あっけらかんと言われて、私は呆然とした後に安堵の心が湧いてきました。


「ハァ〜〜〜〜よかったです。察知さんにも反応しないので、メチャクチャ怖くて、私は幽霊とかダメなので」

「もう、人をオバケみたいに言わんとてや、ちゃんと足あるよ」


ジーパンに包まれた両足さんがちゃんと存在しています。


「はい。よかったです。でも、どうして私の後をつけていたんですか?それにいつこちらに?」

「うん?ああ、こっちに来たんは3日ぐらい前やで。家決めたり、冒険者ギルドに登録したり色々大変やってん」

「えっ?こちらに引っ越して来られたんですか?」

「そやで。おみくじでも言うてたやん。引っ越した方がええて。まぁ住み慣れた場所を離れるんは覚悟がいるけど、知り合いがおるって思ったらちょっと安心やん」


梅田さんは辛いことを乗り越えたんですね。

乗り越えて、気分を変えるために新天地を求めたと言うことですか。

私を頼ってくれたのも嬉しいです。


「ですが、よく私の住んでいる街が分かりましたね?私、聞かれていませんよ」

「ああ、それは阿部さんのお母さんが教えてくれてん。あの日、阿部さんを見送った後に阿部さんのご両親に会ってな。色々話してたら仲良くなってん」


ああ、うちのお母さんでしたらあり得そうですね。

誰とでも仲良くなれる性格をしておられるので、お母さんも一言言ってくれればいいのに人が悪いですね。


「はぁ〜とりあえず、オークの廃道を出ましょうか?」

「そやね。ここでゆっくり話してても寒いわ」

「そうですね。本日は冷え込んでいますからね。それに電車があるうちに帰りましょう」


私たちはオークの廃道を脱出して、家近くまで戻ってきました。


「そういえば、梅田さんのお家はお近くですか?」

「うん。あそこやで」


そう言われて指を差したのは、私のアパートから見える綺麗なマンションでした。オートロックがあり、私が住むアパートよりも三倍近い家賃を払うマンションだったと思います。


「だっ、大丈夫ですか?」

「うん?何が?」

「いっ、いえ、家賃が。ここ東京なので、私のアパートもこの作りですが、いいお値段の家賃ですので……」

「ああ、そう言うこと。私はこれでも結構稼いでるんやで。それにこの間、Bランク試験も通ったからBランク冒険者やで」


私よりもランクが上の先輩さんでした。

確かに、この間の緊急依頼で頂いたお金は凄かったですが、Cランクになってからも週末しか冒険者として活動していませんので稼げでいません。

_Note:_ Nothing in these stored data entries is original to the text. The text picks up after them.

Definition site (pages : list (string * Soup)) (robots : RobotsFetch) : World :=
  {| http_get := fun _ u =>
       match site_lookup pages u with
       | Some _ => Responded (response 200 [] u)
       | None => Responded (response 404 [] "")
       end;
     robots_fetch := robots;
     parse_html := fun body =>
       match site_lookup pages body with
       | Some soup => inr soup
       | None => inr (page [] [] [])
       end;
     urlparse := plain_urlparse;
     urljoin := plain_urljoin;
     open_error := fun _ => None;
     write_error := fun _ _ => None;
     makedirs_error := fun _ => None;
     extract_all := fun _ _ => None;
     clock := fun n => 1000000 * (Z.of_nat n + 1) |}.

Definition allow_everything : RobotsFetch := RobotsRules (fun _ _ => inr true).

Definition seed : string := "https://example.test/".

(** The seed links to [/a] twice and to another host; [/a] links back. *)
Definition two_pages : World :=
  site [ (seed, page ["/a"; "https://other.test/"; "/a#top"] [] []);
         ("https://example.test/a", page ["/"] [] []) ]
       allow_everything.

Definition fresh_env : Env := {| trace := []; fs := ∅ |}.

(** A fresh crawler, run; [None] when [__init__] raises. *)
Definition run_polite (W : World) (start : string) (limit : Z)
    : option (Result unit * State (PoliteCrawler.t unit)) :=
  match PoliteCrawler.init W start limit (3 # 2) tt with
  | inl _ => None
  | inr c => Some (PoliteCrawler.crawl W {| env := fresh_env; self := c |})
  end.

End Sample.
(** The loop ends, and each pass loses less than one tick. *)
Lemma tick_batches_bounds : ∀ fuel t,
  0 ≤ t < 2 ^ 64 → t ≤ Z.of_nat fuel →
  ∃ bs, tick_batches R fuel t = Some bs ∧
        10000 * sumZ bs ≤ t * (R ÷ 100) ∧
        t * (R ÷ 100) ≤ 10000 * sumZ bs + 9999 * Z.of_nat (length bs) ∧
        t ≤ chunk_limit R * Z.of_nat (length bs) ∧
        (bs = [] ∨ chunk_limit R * (Z.of_nat (length bs) - 1) < t).
Proof.
  pose proof chunk_limit_range as HC.
  induction fuel as [|k IH]; intros t Ht Hfuel.
  - assert (t = 0) as -> by lia. exists []. cbn. repeat split; try lia; try (left; reflexivity).
  - cbn [tick_batches]. destruct (Z.eqb_spec t 0) as [->|Hne].
    + exists []. cbn. repeat split; try lia; try (left; reflexivity).
    + destruct (tick_pass_spec t ltac:(lia)) as [-> Hi].
      destruct (IH (t - Z.min t (chunk_limit R)) ltac:(lia) ltac:(lia))
        as (bs & -> & Hlo & Hhi & Hlen & Hlast).
      eexists. split; [reflexivity|]. cbn [sumZ foldr length].
      fold (sumZ bs). rewrite Nat2Z.inj_succ.
      set (i := Z.min t (chunk_limit R)) in *.
      set (r := R ÷ 100) in *. set (n := Z.of_nat (length bs)) in *.
      set (C := chunk_limit R) in *.
      assert (Hn : 0 ≤ n) by (subst n; lia).
      assert (Hdiv : 10000 * (i * r / 10000) ≤ i * r ≤ 10000 * (i * r / 10000) + 9999).
      { pose proof (Z.mul_nonneg_nonneg i r ltac:(lia) ltac:(lia)).
        Z.div_mod_to_equations. lia. }
      assert (Hsplit : t * r = i * r + (t - i) * r) by lia.
      repeat split; try lia.
      right. destruct Hlast as [->|Hlast].
      * subst n. cbn. lia.
      * assert (Hprod : n = 0 ∨ 0 ≤ C * (n - 1)).
        { destruct (Z.eq_dec n 0); [left; assumption | right].
          apply Z.mul_nonneg_nonneg; lia. }
        destruct (Z.min_spec t C) as [[? Hm]|[? Hm]]; fold i in Hm; lia.
Qed.

Lemma sample_batches_bounds t :
  0 ≤ t < 2 ^ 64 →
  ∃ bs, sample_batches R t = Some bs ∧
        10000 * sumZ bs ≤ t * (R ÷ 100) ∧
        t * (R ÷ 100) ≤ 10000 * sumZ bs + 9999 * Z.of_nat (length bs) ∧
        t ≤ chunk_limit R * Z.of_nat (length bs) ∧
        (bs = [] ∨ chunk_limit R * (Z.of_nat (length bs) - 1) < t).
Proof.
  intros Ht. unfold sample_batches. apply tick_batches_bounds; [exact Ht|].
  rewrite Z2Nat.id; lia.
Qed.

Lemma sumZ_app l1 l2 : sumZ (l1 ++ l2) = sumZ l1 + sumZ l2.
Proof.
  induction l1 as [|x l1 IH]; [reflexivity|].
  cbn [app sumZ foldr]. fold (sumZ (l1 ++ l2)). fold (sumZ l1). lia.
Qed.

Lemma samples_batches_bounds : ∀ samples,
  Forall (λ t, 0 ≤ t < 2 ^ 64) samples →
  ∃ bs, samples_batches R samples = Some bs ∧
        10000 * sumZ bs ≤ sumZ samples * (R ÷ 100) ∧
        sumZ samples * (R ÷ 100) ≤ 10000 * sumZ bs + 9999 * Z.of_nat (length bs) ∧
        sumZ samples ≤ chunk_limit R * Z.of_nat (length bs).
Proof.
  induction 1 as [|t ts Ht _ IH].
  - exists []. cbn. repeat split; lia.
  - destruct IH as (bs & Hbs & Hlo & Hhi & Hlen).
    destruct (sample_batches_bounds t Ht) as (b & Hb & Hlo1 & Hhi1 & Hlen1 & _).
    exists (b ++ bs). cbn [samples_batches]. rewrite Hb, Hbs.
    split; [reflexivity|]. rewrite sumZ_app, length_app, Nat2Z.inj_add.
    cbn [sumZ foldr]. fold (sumZ ts). repeat split; lia.
Qed.

(** From the bounds on the numerators to the bounds on the ticks. *)
Lemma direct_ticks_bounds t s n :
  0 ≤ t → 0 ≤ n →
  10000 * s ≤ t * (R ÷ 100) → t * (R ÷ 100) ≤ 10000 * s + 9999 * n →
  direct_ticks R t - n ≤ s ≤ direct_ticks R t.
Proof.
  intros Ht Hn Hlo Hhi. unfold direct_ticks.
  pose proof (Z.mul_nonneg_nonneg t (R ÷ 100) ltac:(lia) ltac:(lia)).
  rewrite Z.quot_div_nonneg by lia.
  Z.div_mod_to_equations. lia.
Qed.

End TickBounds.

Lemma sumZ_nonneg samples :
  Forall (λ t, 0 ≤ t < 2 ^ 64) samples → 0 ≤ sumZ samples.
Proof.
  induction 1 as [|t ts Ht _ IH]; [cbn; lia|].
  cbn [sumZ foldr]. fold (sumZ ts). lia.
Qed.

(** C9, as the code has it: at Allegro's rate, twenty samples of one
    microsecond give twenty ticks, and one sample of twenty microseconds
    gives twenty-three. *)
Lemma twenty_short_samples_lose_three_ticks :
  ¬ (∀ (R : Z) (samples : list Z) (bs b1 : list Z),
       1 ≤ R ÷ 100 ≤ INT_MAX →
       Forall (λ t, 0 ≤ t < 2 ^ 64) samples →
       samples_batches R samples = Some bs →
       sample_batches R (sumZ samples) = Some b1 →
       Z.abs (sumZ bs - sumZ b1) ≤ 1).
Proof.
  intros Hall.
  assert (Hsamples : Forall (λ t, 0 ≤ t < 2 ^ 64) (replicate 20 1)).
  { apply Forall_forall. intros t Ht. apply elem_of_replicate in Ht.
    destruct Ht as [-> _]. lia. }
  specialize (Hall ALLEGRO_TIMERS_PER_SECOND (replicate 20 1) (replicate 20 1) [23]
                   ltac:(vm_compute; split; discriminate) Hsamples eq_refl eq_refl).
  vm_compute in Hall. apply Hall. reflexivity.
Qed.

(** C9, amended: for a rate [R] with [R/100] between 1 and [INT_MAX],
    the loop ends on every sample; the ticks summed over any sequence of
    samples that total [T] microseconds never exceed [T*(R/100)/10000],
    and fall short of it by at most one tick for each pass of the loop
    (a pass taking at most [INT_MAX/(R/100)] microseconds); the same
    holds of [T] taken as one sample, which needs no more passes, so the
    two sums differ by at most the number of passes made over the
    sequence. *)
Theorem tick_batches_lose_a_tick_per_pass_at_most (R : Z) (samples : list Z) :
  1 ≤ R ÷ 100 ≤ INT_MAX →
  Forall (λ t, 0 ≤ t < 2 ^ 64) samples →
  sumZ samples < 2 ^ 64 →
  ∃ bs b1,
    samples_batches R samples = Some bs ∧
    sample_batches R (sumZ samples) = Some b1 ∧
    direct_ticks R (sumZ samples) - Z.of_nat (length bs) ≤ sumZ bs ∧
    sumZ bs ≤ direct_ticks R (sumZ samples) ∧
    direct_ticks R (sumZ samples) - Z.of_nat (length b1) ≤ sumZ b1 ∧
    sumZ b1 ≤ direct_ticks R (sumZ samples) ∧
    (length b1 ≤ length bs)%nat ∧
    Z.abs (sumZ bs - sumZ b1) ≤ Z.of_nat (length bs).
Proof.
  intros HR Hsamples Htotal.
  pose proof (sumZ_nonneg samples Hsamples) as Hpos.
  pose proof (chunk_limit_range R HR) as HC.
  destruct (samples_batches_bounds R HR samples Hsamples) as (bs & Hbs & Hlo & Hhi & Hlen).
  destruct (sample_batches_bounds R HR (sumZ samples) ltac:(lia))
    as (b1 & Hb1 & Hlo1 & Hhi1 & Hlen1 & Hlast1).
  exists bs, b1.
  pose proof (direct_ticks_bounds R HR (sumZ samples) (sumZ bs) (Z.of_nat (length bs))
                Hpos ltac:(lia) Hlo Hhi) as Hd.
  pose proof (direct_ticks_bounds R HR (sumZ samples) (sumZ b1) (Z.of_nat (length b1))
                Hpos ltac:(lia) Hlo1 Hhi1) as Hd1.
  assert (Hpasses : (length b1 ≤ length bs)%nat).
  { destruct Hlast1 as [->|Hlast1]; [simpl; lia|].
    assert (Hlt : chunk_limit R * (Z.of_nat (length b1) - 1)
                  < chunk_limit R * Z.of_nat (length bs)) by lia.
    apply Z.mul_lt_mono_pos_l in Hlt; lia. }
  repeat split; try assumption; try lia.
Qed.

Lemma tick_batches_lose_a_tick_per_pass_at_most_witness :
  ∃ bs b1,
    samples_batches ALLEGRO_TIMERS_PER_SECOND [1; 1; 1; 1; 1; 1; 1; 1; 1; 1] = Some bs ∧
    sample_batches ALLEGRO_TIMERS_PER_SECOND 10 = Some b1 ∧
    Z.abs (sumZ bs - sumZ b1) ≤ Z.of_nat (length bs).
Proof.
  assert (HR : 1 ≤ ALLEGRO_TIMERS_PER_SECOND ÷ 100 ≤ INT_MAX)
    by (vm_compute; split; discriminate).
  assert (Hs : Forall (λ t, 0 ≤ t < 2 ^ 64) [1; 1; 1; 1; 1; 1; 1; 1; 1; 1])
    by (repeat constructor; lia).
  assert (Ht : sumZ [1; 1; 1; 1; 1; 1; 1; 1; 1; 1] < 2 ^ 64) by (vm_compute; reflexivity).
  destruct (tick_batches_lose_a_tick_per_pass_at_most
              ALLEGRO_TIMERS_PER_SECOND [1; 1; 1; 1; 1; 1; 1; 1; 1; 1] HR Hs Ht)
    as (bs & b1 & Hbs & Hb1 & _ & _ & _ & _ & _ & Habs).
  exists bs, b1. split; [exact Hbs|]. split; [exact Hb1 | exact Habs].
Defined.

(** * Further properties of the table *)

Lemma unregister_func_not_in_table busy h st :
  Some h ∉ funcs st → bg_man_pthreads_unregister_func busy (Some h) st = (-1, st).
Proof.
  intros Habs. unfold bg_man_pthreads_unregister_func, really_unregister_func.
  cbv zeta. rewrite (find_func_absent_handle _ _ _ Habs).
  rewrite bool_decide_eq_true_2 by reflexivity. destruct busy; reflexivity.
Qed.

Lemma max_func_really_unregister_le f st :
  bg_wf st → (max_func (really_unregister_func f st).2 ≤ max_func st)%nat.
Proof.
  intros Hwf.
  destruct (really_unregister_func_cases f st Hwf) as [[-> _]|(i & Hi & _)]; [simpl; lia|].
  rewrite (really_unregister_func_found _ _ _ Hi). destruct Hi as (Hlt & _).
  case_bool_decide; cbn [snd max_func set_max_func set_funcs]; [|lia].
  destruct (shrink_max_func_spec (<[i:=NULL]> (funcs st)) (max_func st) ltac:(lia)). lia.
Qed.

(** ** [max_func] is one past the highest occupied cell *)

Lemma top_occupied_init : top_occupied bg_man_pthreads_init.
Proof. left. reflexivity. Qed.

Lemma top_occupied_same_table st st' :
  funcs st' = funcs st → max_func st' = max_func st → top_occupied st → top_occupied st'.
Proof. unfold top_occupied. intros -> ->. auto. Qed.
(** * FraudDetectionService: the location-telemetry fraud-scoring engine

    A shallow embedding of [FraudDetectionService] (the class with the
    per-sample guards, the exploration-rate check and the automation
    analyzer) and the properties its specification states about it.

    JavaScript numbers are IEEE 754 binary64 values, so they are embedded as
    Rocq's primitive floats: [+], [-], [*], [/], [<], [===] and [Math.abs]
    are the very operations the program runs, NaN and infinities included.
    The mutable fields of the class are an explicit state record threaded
    through a small state-and-log monad; the log holds the calls made to
    [AnalyticsService.trackSuspiciousActivity]. *)

From Stdlib Require Import String Floats ZArith List Bool Lia Uint63.
Import ListNotations.

(* Decimal literals denote the nearest binary64 value, as in JavaScript. *)
Set Warnings "-inexact-float".

(** ** JavaScript numbers and the [Math] functions the service calls *)

Module JS.

Definition number : Set := float.
Bind Scope float_scope with number.

(** [a > b], [a < b] and [a === b] on numbers. *)
Definition gt (a b : number) : bool := PrimFloat.ltb b a.
Definition lt (a b : number) : bool := PrimFloat.ltb a b.
Definition strict_eq (a b : number) : bool := PrimFloat.eqb a b.

Definition isNaN (a : number) : bool := negb (PrimFloat.eqb a a).

Definition is_neg_zero (a : number) : bool :=
  match PrimFloat.classify a with
  | NZero => true
  | _ => false
  end.

Definition Math_abs (a : number) : number := PrimFloat.abs a.

(** One step of [Math.max]: NaN is contagious and [+0] is above [-0]. *)
Definition max2 (a b : number) : number :=
  if isNaN a || isNaN b then nan
  else if PrimFloat.ltb a b then b
  else if PrimFloat.ltb b a then a
  else if is_neg_zero a then b else a.

(** One step of [Math.min]: NaN is contagious and [-0] is below [+0]. *)
Definition min2 (a b : number) : number :=
  if isNaN a || isNaN b then nan
  else if PrimFloat.ltb a b then a
  else if PrimFloat.ltb b a then b
  else if is_neg_zero a then a else b.

(** [Math.max(...xs)] and [Math.min(a, b)]. *)
Definition Math_max (xs : list number) : number :=
  fold_left max2 xs neg_infinity.
Definition Math_min (a b : number) : number :=
  fold_left min2 [a; b] infinity.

ご近所ダンジョンさんで、ドロップした物は高く売れていますがそれだけです。

普段は、ミズモチさんの食費を稼ぐので精一杯です。


「う〜ん、阿部さん」

「はい」

「専属のBランク冒険者になったら、多分一月の稼ぎが阿部さんの年収ぐらいあるで」

「えっ?!」

「いばらき童子ダンジョンの魔石を交換したやろ?あれが一月に3、4回あると思ってみて」


前回のいばらき童子ダンジョンの報酬は、ドロップ品もあったので、帯が巻いておりました。もちろん、梅田さんと2人で分ければそうはいきませんが、もしもあの報酬が2度、3度とあれば……


梅田さん!凄い高給取りだったのですね!!!!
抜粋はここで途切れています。